Beyond watering (which has been occasional since August–just in response to the sustained, dry heat) and cutting back, some other maintenance is needed. We will put out a call for volunteers, soon, asking for those who may be willing to gingerly hand weed from the edges of paths. Hand weeding is an excellent chance to learn plant identification. For the upcoming volunteer day, we will have at least two K-Staters on hand to help identify native plants. Stay tuned for date and time.
In closing, please join me in making this week a grassroots “grounds crew appreciation week.” The Meadow benefits greatly from the continued guidance of Joe Myers, KSU Physical Plant Supervisor, Facilities Grounds Maintenance. He and his colleagues have helped the project in numerous ways through their generosity of knowledge, time, and skill. These are some of the people who make our campus beautiful.
Dispatch from the Meadow on a rainy day: Despite the weeds (weed tree seedlings and pigweed–amaranth–being the most noticeable), quite a bit of positive growth is occurring for native plants. Grasses seen taking hold include little bluestem, american beakgrain, and hairy wild rye. Forb juveniles seen in abundance include the annual plains coreopsis (which will bloom, even if we top it off, due to lateral growth), sweet coneflower, purple coneflower, and purple prairie clover.
Of our very recently seeded edges, the buffalo grass germinated almost immediately–many small seedlings can be seen. Now we need some good, hot weather to help it grow! Meadow-helpers Troy and Richard seeded the buffalo edges, along with a swath of side oats grama along the sunny part of the ‘humped edge.’ Allow me to explain what the ‘humped edge’ is: the northwestern edge of the side, most prone to erosion, is still protected by a compost berm created by piling up sod stripped from the site. Side oats grama was also seeded around the water connection, to restore the area disturbed by a leak and then replacement of the hookup. The side oats grama has germinated well and is filling in. Our erosion control measures continue to hold up well.
The last area to be planted will be the shady edges, which include several areas, one being the compost berm nearest the museum. Typically, we would not plant the cool season natives of this mix in high summer. Had I known we’d be seeing 60s and 70s in July, I might have tried it! But a more rationale approach is to seed these areas in the fall.
We had a surprise last week: learned that a new utility may be routed through the Meadow site in the spring. We have received assurance that any disturbance will be restored. Apparently the need for this utility came up rather quickly, in the last two months. I will keep you posted as we learn more.
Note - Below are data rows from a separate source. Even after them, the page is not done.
(** With snap on and the years between the bounds outside -1..99, both ends
    of the normalised range and of a committed drag are on a boundary of the
    granularity or on a bound. *)
Lemma normalizedRange_snapped (min max : Date) (value : option DateRange)
  (g : Granularity) :
  min <= max -> getFullYear max < -1 \/ 99 < getFullYear min ->
  let r := normalizedRange min max value true g in
  snapped min max g (start r) /\ snapped min max g (end_ r).
Proof.
  intros Hmm Hy. unfold normalizedRange.
  pose proof (clamped_ordered min max (start (range min max value))
                (end_ (range min max value)) Hmm) as H. cbv zeta in H.
  destruct (if getTime (clampDate (start (range min max value)) min max) >?
               getTime (clampDate (end_ (range min max value)) min max)
            then _ else _) as [s e].
  cbn [fst snd] in H. destruct H as (H1 & H2 & H3). cbn [start end_].
  assert (Hs : min <= s <= max) by lia. assert (He : min <= e <= max) by lia.
  destruct Hs as [Hs1 Hs2]. destruct He as [He1 He2].
  apply getFullYear_mono in Hs1, Hs2, He1, He2.
  split; [apply clamp_floor_snapped; unfold literal_year
         |apply clamp_ceil_snapped]; lia.
Qed.

Lemma commitDrag_snapped (min max : Date) (g : Granularity)
  (newStart newEnd : Date) :
  getFullYear newStart < -1 \/ 99 < getFullYear newStart ->
  getFullYear newEnd < -1 \/ 99 < getFullYear newEnd ->
  let r := commitDrag min max true g newStart newEnd in
  snapped min max g (start r) /\ snapped min max g (end_ r).
Proof.
  intros Hs He. unfold commitDrag, getTime.
  assert (Hls : literal_year (getFullYear newStart))
    by (unfold literal_year; lia).
  assert (Hle : literal_year (getFullYear newEnd))
    by (unfold literal_year; lia).
  destruct (newStart >? newEnd);
    match goal with
    | |- context [clampDate ?a min max >? clampDate ?b min max] =>
        destruct (clampDate a min max >? clampDate b min max)
    end; cbn [start end_];
    auto using clamp_floor_snapped, clamp_ceil_snapped.
Qed.
(** C10 (amended). With [formato = "iso"] the date use case formats the
    date by [toISOString], without the time zone, and never raises,
    whatever the time zone string; the time zone only appears in the
    suffix of the text when it is not ["Europe/Madrid"]. With any of
    [corto], [hora], [completo] and [largo] it consults the time zone and
    raises the formatting error exactly when the runtime does not know
    it. *)
Theorem C10_iso_formats_without_time_zone (rt : Runtime) (tz : string) :
  DateTimeUseCase.execute rt
    {| DateTimeUseCase.formato := "iso"; DateTimeUseCase.zona_horaria := tz |} =
    ([CallUseCase "fecha_actual"],
     inr (text_result
            ("La fecha actual es: " +:+ Date_toISOString rt
               +:+ (if String.eqb tz "Europe/Madrid" then ""
                    else " (Zona horaria: " +:+ tz +:+ ")"))))
  /\ (forall formato, In formato ["corto"; "hora"; "completo"; "largo"] ->
        if supportedTimeZone rt tz
        then exists t,
               outcome (DateTimeUseCase.execute rt
                          {| DateTimeUseCase.formato := formato;
                             DateTimeUseCase.zona_horaria := tz |}) = inr t
        else outcome (DateTimeUseCase.execute rt
                        {| DateTimeUseCase.formato := formato;
                           DateTimeUseCase.zona_horaria := tz |}) =
               inl (ThrownError ("Error al formatear la fecha: "
                                   +:+ RangeError_message rt tz))).
Proof.
  split.
  - unfold DateTimeUseCase.execute.
    cbn [DateTimeUseCase.formato DateTimeUseCase.zona_horaria].
    change (String.eqb "iso" "corto") with false.
    change (String.eqb "iso" "hora") with false.
    change (String.eqb "iso" "completo") with false.
    change (String.eqb "iso" "iso") with true.
    cbv beta iota. rewrite log_then, bind_ret. reflexivity.
  - intros formato Hin.
    destruct (supportedTimeZone rt tz) eqn:Hs.
    + unfold DateTimeUseCase.execute, Date_toLocale, DateTimeUseCase.options.
      cbn [DateTimeUseCase.formato DateTimeUseCase.zona_horaria timeZone].
      rewrite Hs, log_then.
      destruct Hin as [<- | [<- | [<- | [<- | []]]]]; eexists; reflexivity.
    + rewrite datetime_unknown_zone; [reflexivity | exact Hs |].
      destruct Hin as [<- | [<- | [<- | [<- | []]]]]; reflexivity.
Qed.

Lemma C10_witness :
  outcome (DateTimeUseCase.execute sample_runtime
             {| DateTimeUseCase.formato := "corto";
                DateTimeUseCase.zona_horaria := "Not/AZone" |}) =
    inl (ThrownError "Error al formatear la fecha: Invalid time zone specified: Not/AZone").
Proof.
  apply (proj2 (C10_iso_formats_without_time_zone sample_runtime "Not/AZone") "corto").
  cbn. auto.
Defined.
(** * CloverAI web client: selection store, query orchestration, result
      rendering and paginated report layout

    A shallow embedding of the client script [src/txtai/script.js] (and of
    the variant of the same script kept in [src/unnamed/part_001], where the
    two differ), together with the properties of the selection sets, of the
    submit state machine, of the rendered result blocks and of the
    cursor-based PDF layout.

    Conventions of the embedding.
    - The module-level objects [state] and [elements] of the script are
      threaded explicitly as a record [World]; every handler is a function
      [World -> World].
    - A JavaScript [Set] is an insertion-ordered sequence without
      duplicates, as [Array.from] observes it.
    - An [async] function is split at its first [await]: [f_begin] is the
      synchronous prefix that runs when the handler is invoked (it issues
      the [fetch]), [f_resume] is what runs when the response arrives.
    - Strings are [string]; a character stands for one code unit.
    - Page coordinates are rationals.
    - A report build is the sequence of calls it makes on the jsPDF
      document, in order; each call is taken to return.
    - Values the browser or jsPDF supplies (the page size, the line
      wrapping of [splitTextToSize], the text serialisation behind
      [innerHTML], the checkboxes the browser finds in a markup assigned to
      [innerHTML], the user's answer to [confirm], the server's response)
      are parameters. *)

From Stdlib Require Import Ascii String QArith Lqa.
From stdpp Require Import base list strings pretty.

Open Scope string_scope.

(** ** Strings *)

(** The double-quote character, written by its code. *)
Definition dquote : string := String "034"%char EmptyString.

(** [Array.prototype.join]. *)
Fixpoint join (sep : string) (l : list string) : string :=
  match l with
  | [] => EmptyString
  | [x] => x
  | x :: rest => x +:+ sep +:+ join sep rest
  end.

(** White space and line terminators that [String.prototype.trim] strips
    (those below code 256). *)
Definition isWhiteSpace (c : ascii) : bool :=
  let n := nat_of_ascii c in
  bool_decide (n = 9 ∨ n = 10 ∨ n = 11 ∨ n = 12 ∨ n = 13 ∨ n = 32 ∨ n = 160)%nat.

Fixpoint trimStart (s : string) : string :=
  match s with
  | EmptyString => EmptyString
  | String c rest => if isWhiteSpace c then trimStart rest else s
  end.

Fixpoint trimEnd (s : string) : string :=
  match s with
  | EmptyString => EmptyString
  | String c rest =>
      match trimEnd rest with
      | EmptyString => if isWhiteSpace c then EmptyString else String c EmptyString
      | r => String c r
      end
  end.

Definition trim (s : string) : string := trimEnd (trimStart s).

(** Truthiness of a string ([''] is falsy). *)
Definition truthy (s : string) : bool :=
  match s with EmptyString => false | String _ _ => true end.

(** Truthiness of an optional string field ([undefined], [null] and ['']
    are falsy). *)
Definition truthyOpt (o : option string) : bool :=
  match o with Some s => truthy s | None => false end.

(** [o || d] for an optional string. *)
Definition orStr (o : option string) (d : string) : string :=
  match o with Some s => if truthy s then s else d | None => d end.

(** [o || 0] for an optional count. *)
Definition orZero (o : option nat) : nat := default 0%nat o.

(** [o || []] for an optional array. *)
Definition orNil {A} (o : option (list A)) : list A := default [] o.

(** ** JavaScript sets of filenames *)

Module JsSet.

Abbreviation t := (list string) (only parsing).

Definition empty : t := [].

Definition has (s : t) (x : string) : bool := bool_decide (x ∈ s).

Definition add (s : t) (x : string) : t := if has s x then s else (s ++ [x])%list.

Definition delete (s : t) (x : string) : t := filter (λ y, y ≠ x) s.

Definition clear (s : t) : t := [].

Definition size (s : t) : nat := List.length s.

(** [Array.from(s)]: the members in insertion order. *)
Definition toArray (s : t) : list string := s.

End JsSet.

(** ** Data model *)

(** An entry of [/api/documents]. *)
Record Document := {
  doc_filename : string;
  doc_char_count : option nat;
  doc_chunks : option nat
}.
Lemma prefix_first_char (c0 c : ascii) (sub t : string) :
  Ascii.eqb c c0 = false -> String.prefix (String c0 sub) (String c t) = false.
Proof.
  intros H. destruct (String.prefix (String c0 sub) (String c t)) eqn:E;
    [|reflexivity].
  apply prefix_correct in E. simpl in E. injection E as E _.
  subst c. rewrite Ascii.eqb_refl in H. discriminate.
Qed.

(** A stretch without the first character of [sub] holds no start of it. *)
Lemma index_after_free (c0 : ascii) (sub x t : string) :
  lacks c0 x = true ->
  String.index 0 (String c0 sub) (x +:+ t)
  = (fun i => (String.length x + i)%nat) <$> String.index 0 (String c0 sub) t.
Proof.
  induction x as [|c x IH]; intros H.
  - rewrite append_nil_l. destruct (String.index 0 _ t); reflexivity.
  - unfold lacks in H. simpl in H. apply andb_true_iff in H as [Hc Hx].
    apply negb_true_iff in Hc.
    rewrite append_cons, index_cons_miss by (apply prefix_first_char, Hc).
    rewrite (IH Hx). destruct (String.index 0 _ t); reflexivity.
Qed.

Lemma index_free_none (c0 : ascii) (sub x : string) :
  lacks c0 x = true -> String.index 0 (String c0 sub) x = None.
Proof.
  intros H. rewrite <- (append_nil_r x), (index_after_free c0 sub x _ H).
  reflexivity.
Qed.

Lemma contains_free (c0 : ascii) (sub x : string) :
  lacks c0 x = true -> Str.contains (String c0 sub) x = false.
Proof.
  intros H. unfold Str.contains. rewrite (index_free_none c0 sub x H).
  reflexivity.
Qed.

(** X4. A reply without any opening bracket, the empty reply included,
    is parsed into the record of the four canned defaults. *)
Theorem parse_plain_text_gives_defaults (content : string) :
  lacks "[" content = true ->
  DeploymentAgent._parse_deployment_output content = default_config.
Proof.
  intros H.
  unfold DeploymentAgent._parse_deployment_output,
    DeploymentAgent.extract_requirements,
    DeploymentAgent.extract_setup_instructions,
    DeploymentAgent.extract_github_push,
    DeploymentAgent.extract_hosting_platforms.
  unfold DeploymentAgent.REQUIREMENTS, DeploymentAgent.SETUP_INSTRUCTIONS,
    DeploymentAgent.GITHUB_PUSH, DeploymentAgent.HOSTING_PLATFORMS.
  rewrite !(contains_free "[" _ content H). reflexivity.
Qed.

Lemma parse_plain_text_gives_defaults_witness :
  lacks "[" "Sorry, I cannot help with that." = true
  /\ DeploymentAgent._parse_deployment_output "Sorry, I cannot help with that."
     = default_config.
Proof.
  split; [reflexivity|].
  apply (parse_plain_text_gives_defaults "Sorry, I cannot help with that.").
  reflexivity.
Defined.

Lemma index_past_marker (c0 : ascii) (sub M' t : string) :
  lacks c0 M' = true ->
  String.prefix (String c0 sub) (String c0 M' +:+ t) = false ->
  String.index 0 (String c0 sub) (String c0 M' +:+ t)
  = (fun i => (S (String.length M') + i)%nat) <$> String.index 0 (String c0 sub) t.
Proof.
  intros HM Hp. rewrite append_cons in *.
  rewrite (index_cons_miss _ _ _ Hp), (index_after_free c0 sub M' t HM).
  destruct (String.index 0 _ t); reflexivity.
Qed.

(** Where a marker is first found in a text built from pieces without
    brackets and from markers. *)
Ltac index_chain :=
  repeat first
    [ rewrite index_here
    | rewrite index_after_free by assumption
    | rewrite index_past_marker by reflexivity ];
  cbn [fmap option_fmap option_map].

Lemma section_text (A M body rest : string) :
  text_between (A +:+ M +:+ body +:+ rest)
    (String.length A + String.length M)
    (String.length A + String.length M + String.length body)
  = body.
Proof.
  unfold text_between.
  replace (String.length A + String.length M + String.length body
           - (String.length A + String.length M))%nat
    with (String.length body) by lia.
  rewrite <- append_length, <- (append_assoc A M).
  apply substring_append_mid.
Qed.

Lemma closer_index (c0 : ascii) (A M body C' rest : string) :
  lacks c0 body = true ->
  String.index (String.length A + String.length M) (String c0 C')
    (A +:+ M +:+ body +:+ String c0 C' +:+ rest)
  = Some (String.length A + String.length M + String.length body)%nat.
Proof.
  intros Hbody.
  rewrite <- (append_assoc A M), <- append_length.
  rewrite <- (Nat.add_0_r (String.length (A +:+ M))) at 1.
  rewrite index_app_skip, (index_after_free c0 C' body _ Hbody), index_here.
  cbn. f_equal. lia.
Qed.

(** X5. A reply laid out as the prompt asks, the four markers in order with
    no opening bracket before or between them, is parsed back into its four
    sections: each field is the stripped text of its section, or the canned
    default when that text is blank. *)
Theorem parse_well_formed_reply (pre r s g h : string) :
  lacks "[" pre = true -> lacks "[" r = true ->
  lacks "[" s = true -> lacks "[" g = true ->
  DeploymentAgent._parse_deployment_output
    (pre +:+ DeploymentAgent.REQUIREMENTS +:+ r
     +:+ DeploymentAgent.SETUP_INSTRUCTIONS +:+ s
     +:+ DeploymentAgent.GITHUB_PUSH +:+ g
     +:+ DeploymentAgent.HOSTING_PLATFORMS +:+ h)
  = <["requirements" :=
        DeploymentAgent.or_default (Str.strip r)
          DeploymentAgent._generate_default_requirements]>
    (<["setup_instructions" :=
         DeploymentAgent.or_default (Str.strip s)
           DeploymentAgent._generate_default_setup]>
    (<["github_push" :=
         DeploymentAgent.or_default (Str.strip g)
           DeploymentAgent._generate_default_github_push]>
    (<["hosting_platforms" :=
         DeploymentAgent.or_default (Str.strip h)
           DeploymentAgent._generate_default_hosting_platforms]> ∅))).
Proof.
  intros Hpre Hr Hs Hg.
  unfold DeploymentAgent.REQUIREMENTS, DeploymentAgent.SETUP_INSTRUCTIONS,
    DeploymentAgent.GITHUB_PUSH, DeploymentAgent.HOSTING_PLATFORMS.
  set (c4 := "[HOSTING_PLATFORMS]" +:+ h).
  set (c3 := "[GITHUB_PUSH]" +:+ g +:+ c4).
  set (c2 := "[SETUP_INSTRUCTIONS]" +:+ s +:+ c3).
  set (content := pre +:+ "[REQUIREMENTS]" +:+ r +:+ c2).
  assert (first_from DeploymentAgent.REQUIREMENTS content 0 (String.length pre))
    as F1.
  { apply index_first. unfold content, DeploymentAgent.REQUIREMENTS.
    index_chain. f_equal. lia. }
  assert (first_from DeploymentAgent.SETUP_INSTRUCTIONS content
            (String.length pre + String.length DeploymentAgent.REQUIREMENTS)
            (String.length pre + String.length DeploymentAgent.REQUIREMENTS
             + String.length r)) as F1'.
  { apply index_first. unfold content, c2, DeploymentAgent.SETUP_INSTRUCTIONS.
    apply (closer_index "[" pre "[REQUIREMENTS]" r). exact Hr. }
  assert (first_from DeploymentAgent.SETUP_INSTRUCTIONS content 0
            (String.length (pre +:+ "[REQUIREMENTS]" +:+ r))) as F2.
  { apply index_first.
    unfold content, c2, DeploymentAgent.SETUP_INSTRUCTIONS.
    index_chain. f_equal. rewrite !append_length. simpl. lia. }
  assert (content
          = (pre +:+ "[REQUIREMENTS]" +:+ r) +:+ "[SETUP_INSTRUCTIONS]"
            +:+ s +:+ c3) as E2.
  { unfold content, c2. rewrite !append_assoc. reflexivity. }
  assert (first_from DeploymentAgent.GITHUB_PUSH content
            (String.length (pre +:+ "[REQUIREMENTS]" +:+ r)
             + String.length DeploymentAgent.SETUP_INSTRUCTIONS)
            (String.length (pre +:+ "[REQUIREMENTS]" +:+ r)
             + String.length DeploymentAgent.SETUP_INSTRUCTIONS
             + String.length s)) as F2'.
  { apply index_first. rewrite E2. unfold c3, DeploymentAgent.GITHUB_PUSH.
    apply (closer_index "[" _ "[SETUP_INSTRUCTIONS]" s). exact Hs. }
  set (A3 := pre +:+ "[REQUIREMENTS]" +:+ r +:+ "[SETUP_INSTRUCTIONS]" +:+ s).
  assert (content = A3 +:+ "[GITHUB_PUSH]" +:+ g +:+ c4) as E3.
  { unfold content, c2, c3, A3. rewrite !append_assoc. reflexivity. }
  assert (first_from DeploymentAgent.GITHUB_PUSH content 0 (String.length A3))
    as F3.
  { apply index_first.
    unfold content, c2, c3, A3, DeploymentAgent.GITHUB_PUSH.
    index_chain. f_equal. rewrite !append_length. simpl. lia. }
  assert (first_from DeploymentAgent.HOSTING_PLATFORMS content
            (String.length A3 + String.length DeploymentAgent.GITHUB_PUSH)
            (String.length A3 + String.length DeploymentAgent.GITHUB_PUSH
             + String.length g)) as F3'.
  { apply index_first. rewrite E3. unfold c4, DeploymentAgent.HOSTING_PLATFORMS.
    apply (closer_index "[" _ "[GITHUB_PUSH]" g). exact Hg. }
  set (A4 := A3 +:+ "[GITHUB_PUSH]" +:+ g).
  assert (content = A4 +:+ "[HOSTING_PLATFORMS]" +:+ h) as E4.
  { rewrite E3. unfold c4, A4. rewrite !append_assoc. reflexivity. }
  assert (first_from DeploymentAgent.HOSTING_PLATFORMS content 0
            (String.length A4)) as F4.
  { apply index_first.
    unfold content, c2, c3, c4, A4, A3, DeploymentAgent.HOSTING_PLATFORMS.
    index_chain. f_equal. rewrite !append_length. simpl. lia. }
  unfold DeploymentAgent._parse_deployment_output.
  rewrite (extract_requirements_found content _ _ F1 (or_introl F1')).
  rewrite (extract_setup_found content _ _ F2 F2').
  rewrite (extract_github_found content _ _ F3 F3').
  rewrite (extract_hosting_found content _ F4).
  assert (text_between content
            (String.length pre + String.length DeploymentAgent.REQUIREMENTS)
            (String.length pre + String.length DeploymentAgent.REQUIREMENTS
             + String.length r) = r) as ->.
  { unfold content. apply (section_text pre "[REQUIREMENTS]" r). }
  assert (text_between content
            (String.length (pre +:+ "[REQUIREMENTS]" +:+ r)
             + String.length DeploymentAgent.SETUP_INSTRUCTIONS)
            (String.length (pre +:+ "[REQUIREMENTS]" +:+ r)
             + String.length DeploymentAgent.SETUP_INSTRUCTIONS
             + String.length s) = s) as ->.
  { rewrite E2. apply (section_text _ "[SETUP_INSTRUCTIONS]" s). }
  assert (text_between content
            (String.length A3 + String.length DeploymentAgent.GITHUB_PUSH)
            (String.length A3 + String.length DeploymentAgent.GITHUB_PUSH
             + String.length g) = g) as ->.
  { rewrite E3. apply (section_text _ "[GITHUB_PUSH]" g). }
  assert (text_after content
            (String.length A4 + String.length DeploymentAgent.HOSTING_PLATFORMS)
          = h) as ->.
  { unfold text_after, DeploymentAgent.HOSTING_PLATFORMS.
    rewrite E4, <- (append_assoc A4), <- append_length.
    rewrite (append_length (A4 +:+ "[HOSTING_PLATFORMS]") h).
    replace (String.length (A4 +:+ "[HOSTING_PLATFORMS]") + String.length h
             - String.length (A4 +:+ "[HOSTING_PLATFORMS]"))%nat
      with (String.length h) by lia.
    apply substring_append_tail. }
  reflexivity.
Qed.

Lemma parse_well_formed_reply_witness :
  lacks "[" "Here is the configuration. " = true
  /\ lacks "[" " flask>=2.0 " = true
  /\ lacks "[" " pip install -r requirements.txt " = true
  /\ lacks "[" "   " = true
  /\ DeploymentAgent._parse_deployment_output
       ("Here is the configuration. " +:+ DeploymentAgent.REQUIREMENTS
        +:+ " flask>=2.0 " +:+ DeploymentAgent.SETUP_INSTRUCTIONS
        +:+ " pip install -r requirements.txt "
        +:+ DeploymentAgent.GITHUB_PUSH +:+ "   "
        +:+ DeploymentAgent.HOSTING_PLATFORMS +:+ " Render [free tier]")
     = <["requirements" := "flask>=2.0"]>
       (<["setup_instructions" := "pip install -r requirements.txt"]>
       (<["github_push" := DeploymentAgent._generate_default_github_push]>
       (<["hosting_platforms" := "Render [free tier]"]> ∅))).
Proof.
  split; [reflexivity|]. split; [reflexivity|].
  split; [reflexivity|]. split; [reflexivity|].
  rewrite (parse_well_formed_reply "Here is the configuration. " " flask>=2.0 "
             " pip install -r requirements.txt " "   " " Render [free tier]");
    reflexivity.
Defined.

Lemma rstrip_idempotent (s : string) : Str.rstrip (Str.rstrip s) = Str.rstrip s.
Proof.
  induction s as [|c s IH]; [reflexivity|].
  cbn [Str.rstrip]. destruct (Str.rstrip s) as [|d r] eqn:E.
  - destruct (Str.is_space c) eqn:Ec; [reflexivity|].
    cbn [Str.rstrip]. rewrite Ec. reflexivity.
  - cbn [Str.rstrip]. cbn [Str.rstrip] in IH. rewrite IH. reflexivity.
Qed.

Lemma lstrip_head (s : string) :
  Str.lstrip s = EmptyString
  \/ exists c t, Str.lstrip s = String c t /\ Str.is_space c = false.
Proof.
  induction s as [|c s IH]; [left; reflexivity|].
  simpl. destruct (Str.is_space c) eqn:E; [exact IH|].
  right. exists c, s. auto.
Qed.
The plan for August is to weed wack the lushest areas back to about six inches high, in order to control weedy growth. Also, hand weeding from the edges will be done, strictly for cosmetic purposes. So in about two weeks, it should look a bit more tidy. Please keep in mind and pass the word that “messiness” is part of the game in the first two years. We knew this, expected it, and will manage weeds with planned mows and weed whacking while the native plants slowly grow in. Case in point: A typical little bluestem juvenile can put down 2 feet of roots in the first year, even though above ground it may only grow to 4 or 5 inches.
Last but not least at all, two architecture students have been busy working on custom benches from the hackberry logs under the guidance of LARCP faculty, Josh Cheek. The benches will be minimalist forms featuring the beauty of the hackberry grain. Photos of the raw logs and the work in progress will follow in another post, soon!
Three weeks since broadcast seeding two custom mixes of native plant seed (one for shade, one for sun), there are signs if germination and growth at the Meadow.
Several species of seedlings and juvenile plants have been identified, including little bluestem, prairie dropseed, american beakgrain, purple prairie clover, purple coneflower, and plains coreopsis. More are to come in the next week. Thus far, we have identified only those plants we can see from the paths, as we are careful to avoid damaging the young plants by walking in the site.
If you’re on the K-State campus, maybe you have observed our team at work. Since seeding, we have planted about 350 live plant plugs, focusing on areas where the native grasses need an extra boost to out-compete weeds. We have also begun to plant the very edge of the site, focusing on seeding a buffalograss mix at sunny edges. Shady edges will be seeded with a different mix in the fall. In general, current planting and weeding has occurred gingerly from the edges. For now, weeding is limited since we cannot walk over the small native plants.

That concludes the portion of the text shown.